(Exercise aim):
In the records below, find the line with "(** * The ltsv_log" and the line with "From Stdlib Require Import ZArith Ascii". Print both exactly, along with every line between them, and no other line.

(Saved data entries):
◇ ◇ ◇
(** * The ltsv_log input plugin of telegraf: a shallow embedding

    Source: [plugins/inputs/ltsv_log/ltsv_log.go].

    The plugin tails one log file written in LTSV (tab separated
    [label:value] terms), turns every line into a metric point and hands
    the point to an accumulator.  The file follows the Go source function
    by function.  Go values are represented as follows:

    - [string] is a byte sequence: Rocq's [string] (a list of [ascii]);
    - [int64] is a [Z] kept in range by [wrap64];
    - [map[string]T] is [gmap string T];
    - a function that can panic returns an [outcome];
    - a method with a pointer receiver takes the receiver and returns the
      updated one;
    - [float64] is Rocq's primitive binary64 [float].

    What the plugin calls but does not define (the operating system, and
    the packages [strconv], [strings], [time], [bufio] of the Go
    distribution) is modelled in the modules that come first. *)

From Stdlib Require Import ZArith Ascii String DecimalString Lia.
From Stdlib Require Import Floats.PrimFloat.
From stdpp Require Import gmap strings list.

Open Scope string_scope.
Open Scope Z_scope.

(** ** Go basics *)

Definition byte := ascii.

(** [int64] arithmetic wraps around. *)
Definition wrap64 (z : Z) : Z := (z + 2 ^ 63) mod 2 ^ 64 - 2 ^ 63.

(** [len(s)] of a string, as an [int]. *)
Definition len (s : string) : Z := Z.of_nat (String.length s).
◇ ◇ ◇
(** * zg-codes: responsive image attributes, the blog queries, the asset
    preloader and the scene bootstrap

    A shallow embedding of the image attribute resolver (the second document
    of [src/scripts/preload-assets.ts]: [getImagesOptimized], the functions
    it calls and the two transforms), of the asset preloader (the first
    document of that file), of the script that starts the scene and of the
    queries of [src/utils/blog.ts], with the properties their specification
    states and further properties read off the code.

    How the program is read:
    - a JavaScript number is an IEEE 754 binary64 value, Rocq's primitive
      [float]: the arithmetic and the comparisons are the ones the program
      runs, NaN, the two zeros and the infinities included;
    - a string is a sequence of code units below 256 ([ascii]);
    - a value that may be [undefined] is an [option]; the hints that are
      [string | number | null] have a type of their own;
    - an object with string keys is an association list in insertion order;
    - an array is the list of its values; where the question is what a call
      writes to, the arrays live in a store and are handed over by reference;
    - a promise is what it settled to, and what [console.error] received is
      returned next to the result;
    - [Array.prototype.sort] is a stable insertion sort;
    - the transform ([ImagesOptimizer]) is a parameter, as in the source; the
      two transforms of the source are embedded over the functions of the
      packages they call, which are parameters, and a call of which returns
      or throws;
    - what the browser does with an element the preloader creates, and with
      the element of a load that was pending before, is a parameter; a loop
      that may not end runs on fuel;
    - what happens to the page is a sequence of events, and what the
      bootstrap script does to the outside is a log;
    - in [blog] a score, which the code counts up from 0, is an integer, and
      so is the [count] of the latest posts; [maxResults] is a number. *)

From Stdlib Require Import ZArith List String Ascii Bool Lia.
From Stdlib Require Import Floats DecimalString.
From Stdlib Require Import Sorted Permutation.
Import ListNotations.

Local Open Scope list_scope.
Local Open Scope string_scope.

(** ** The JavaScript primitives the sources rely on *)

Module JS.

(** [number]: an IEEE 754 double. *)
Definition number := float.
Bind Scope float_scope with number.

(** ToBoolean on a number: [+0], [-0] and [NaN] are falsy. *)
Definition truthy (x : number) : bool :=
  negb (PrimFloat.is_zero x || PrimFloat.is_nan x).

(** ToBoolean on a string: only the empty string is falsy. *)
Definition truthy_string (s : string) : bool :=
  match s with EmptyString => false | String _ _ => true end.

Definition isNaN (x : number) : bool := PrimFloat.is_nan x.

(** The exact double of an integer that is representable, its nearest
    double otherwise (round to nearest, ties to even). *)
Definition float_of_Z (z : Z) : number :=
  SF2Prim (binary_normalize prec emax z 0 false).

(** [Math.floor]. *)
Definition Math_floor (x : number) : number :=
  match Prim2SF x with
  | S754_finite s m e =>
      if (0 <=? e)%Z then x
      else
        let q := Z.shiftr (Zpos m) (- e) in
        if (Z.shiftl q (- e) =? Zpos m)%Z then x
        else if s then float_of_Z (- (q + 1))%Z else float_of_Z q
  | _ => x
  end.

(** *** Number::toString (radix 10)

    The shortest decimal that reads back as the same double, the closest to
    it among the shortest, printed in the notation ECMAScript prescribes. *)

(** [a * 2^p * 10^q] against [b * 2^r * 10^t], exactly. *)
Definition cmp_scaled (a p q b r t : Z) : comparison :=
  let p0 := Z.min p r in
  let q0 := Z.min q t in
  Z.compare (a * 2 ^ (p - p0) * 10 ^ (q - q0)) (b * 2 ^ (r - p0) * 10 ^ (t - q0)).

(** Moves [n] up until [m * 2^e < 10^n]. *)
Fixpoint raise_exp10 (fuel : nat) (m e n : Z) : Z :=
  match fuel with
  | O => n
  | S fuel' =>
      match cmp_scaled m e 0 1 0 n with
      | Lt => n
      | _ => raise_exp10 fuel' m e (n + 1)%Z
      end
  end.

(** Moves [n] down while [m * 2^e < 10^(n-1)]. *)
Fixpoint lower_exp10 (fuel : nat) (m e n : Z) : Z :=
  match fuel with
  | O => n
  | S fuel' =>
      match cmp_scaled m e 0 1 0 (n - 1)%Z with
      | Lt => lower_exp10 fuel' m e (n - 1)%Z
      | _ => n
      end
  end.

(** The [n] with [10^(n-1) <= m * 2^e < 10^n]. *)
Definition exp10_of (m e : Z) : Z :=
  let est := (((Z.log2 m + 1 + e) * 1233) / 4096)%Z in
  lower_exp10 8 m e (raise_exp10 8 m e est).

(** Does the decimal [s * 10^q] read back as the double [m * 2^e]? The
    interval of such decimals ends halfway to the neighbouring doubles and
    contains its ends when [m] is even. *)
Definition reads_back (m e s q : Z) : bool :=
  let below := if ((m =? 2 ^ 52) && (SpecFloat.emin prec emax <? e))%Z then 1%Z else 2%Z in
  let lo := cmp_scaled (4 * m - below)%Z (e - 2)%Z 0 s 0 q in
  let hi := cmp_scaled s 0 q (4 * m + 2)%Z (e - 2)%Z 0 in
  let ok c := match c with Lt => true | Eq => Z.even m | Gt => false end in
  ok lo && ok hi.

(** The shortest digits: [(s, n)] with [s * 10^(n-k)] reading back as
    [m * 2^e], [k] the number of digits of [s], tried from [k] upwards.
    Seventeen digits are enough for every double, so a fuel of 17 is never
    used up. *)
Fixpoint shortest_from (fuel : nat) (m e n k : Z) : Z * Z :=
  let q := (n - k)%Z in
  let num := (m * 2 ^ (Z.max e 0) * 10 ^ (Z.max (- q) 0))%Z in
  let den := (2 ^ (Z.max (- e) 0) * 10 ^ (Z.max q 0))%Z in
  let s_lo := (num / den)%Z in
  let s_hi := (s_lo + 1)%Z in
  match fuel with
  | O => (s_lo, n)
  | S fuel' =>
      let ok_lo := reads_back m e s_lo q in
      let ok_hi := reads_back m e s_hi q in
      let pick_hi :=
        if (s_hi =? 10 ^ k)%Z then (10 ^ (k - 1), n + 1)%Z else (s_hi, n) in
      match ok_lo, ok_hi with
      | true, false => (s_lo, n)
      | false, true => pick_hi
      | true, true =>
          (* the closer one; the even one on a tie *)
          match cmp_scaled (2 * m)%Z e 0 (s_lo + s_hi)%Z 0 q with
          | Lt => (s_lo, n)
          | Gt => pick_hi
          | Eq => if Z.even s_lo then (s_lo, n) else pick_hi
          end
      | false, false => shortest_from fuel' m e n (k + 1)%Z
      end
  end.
◇ ◇ ◇
(Exercise answer):
(** * The ltsv_log input plugin of telegraf: a shallow embedding

    Source: [plugins/inputs/ltsv_log/ltsv_log.go].

    The plugin tails one log file written in LTSV (tab separated
    [label:value] terms), turns every line into a metric point and hands
    the point to an accumulator.  The file follows the Go source function
    by function.  Go values are represented as follows:

    - [string] is a byte sequence: Rocq's [string] (a list of [ascii]);
    - [int64] is a [Z] kept in range by [wrap64];
    - [map[string]T] is [gmap string T];
    - a function that can panic returns an [outcome];
    - a method with a pointer receiver takes the receiver and returns the
      updated one;
    - [float64] is Rocq's primitive binary64 [float].

    What the plugin calls but does not define (the operating system, and
    the packages [strconv], [strings], [time], [bufio] of the Go
    distribution) is modelled in the modules that come first. *)

From Stdlib Require Import ZArith Ascii String DecimalString Lia.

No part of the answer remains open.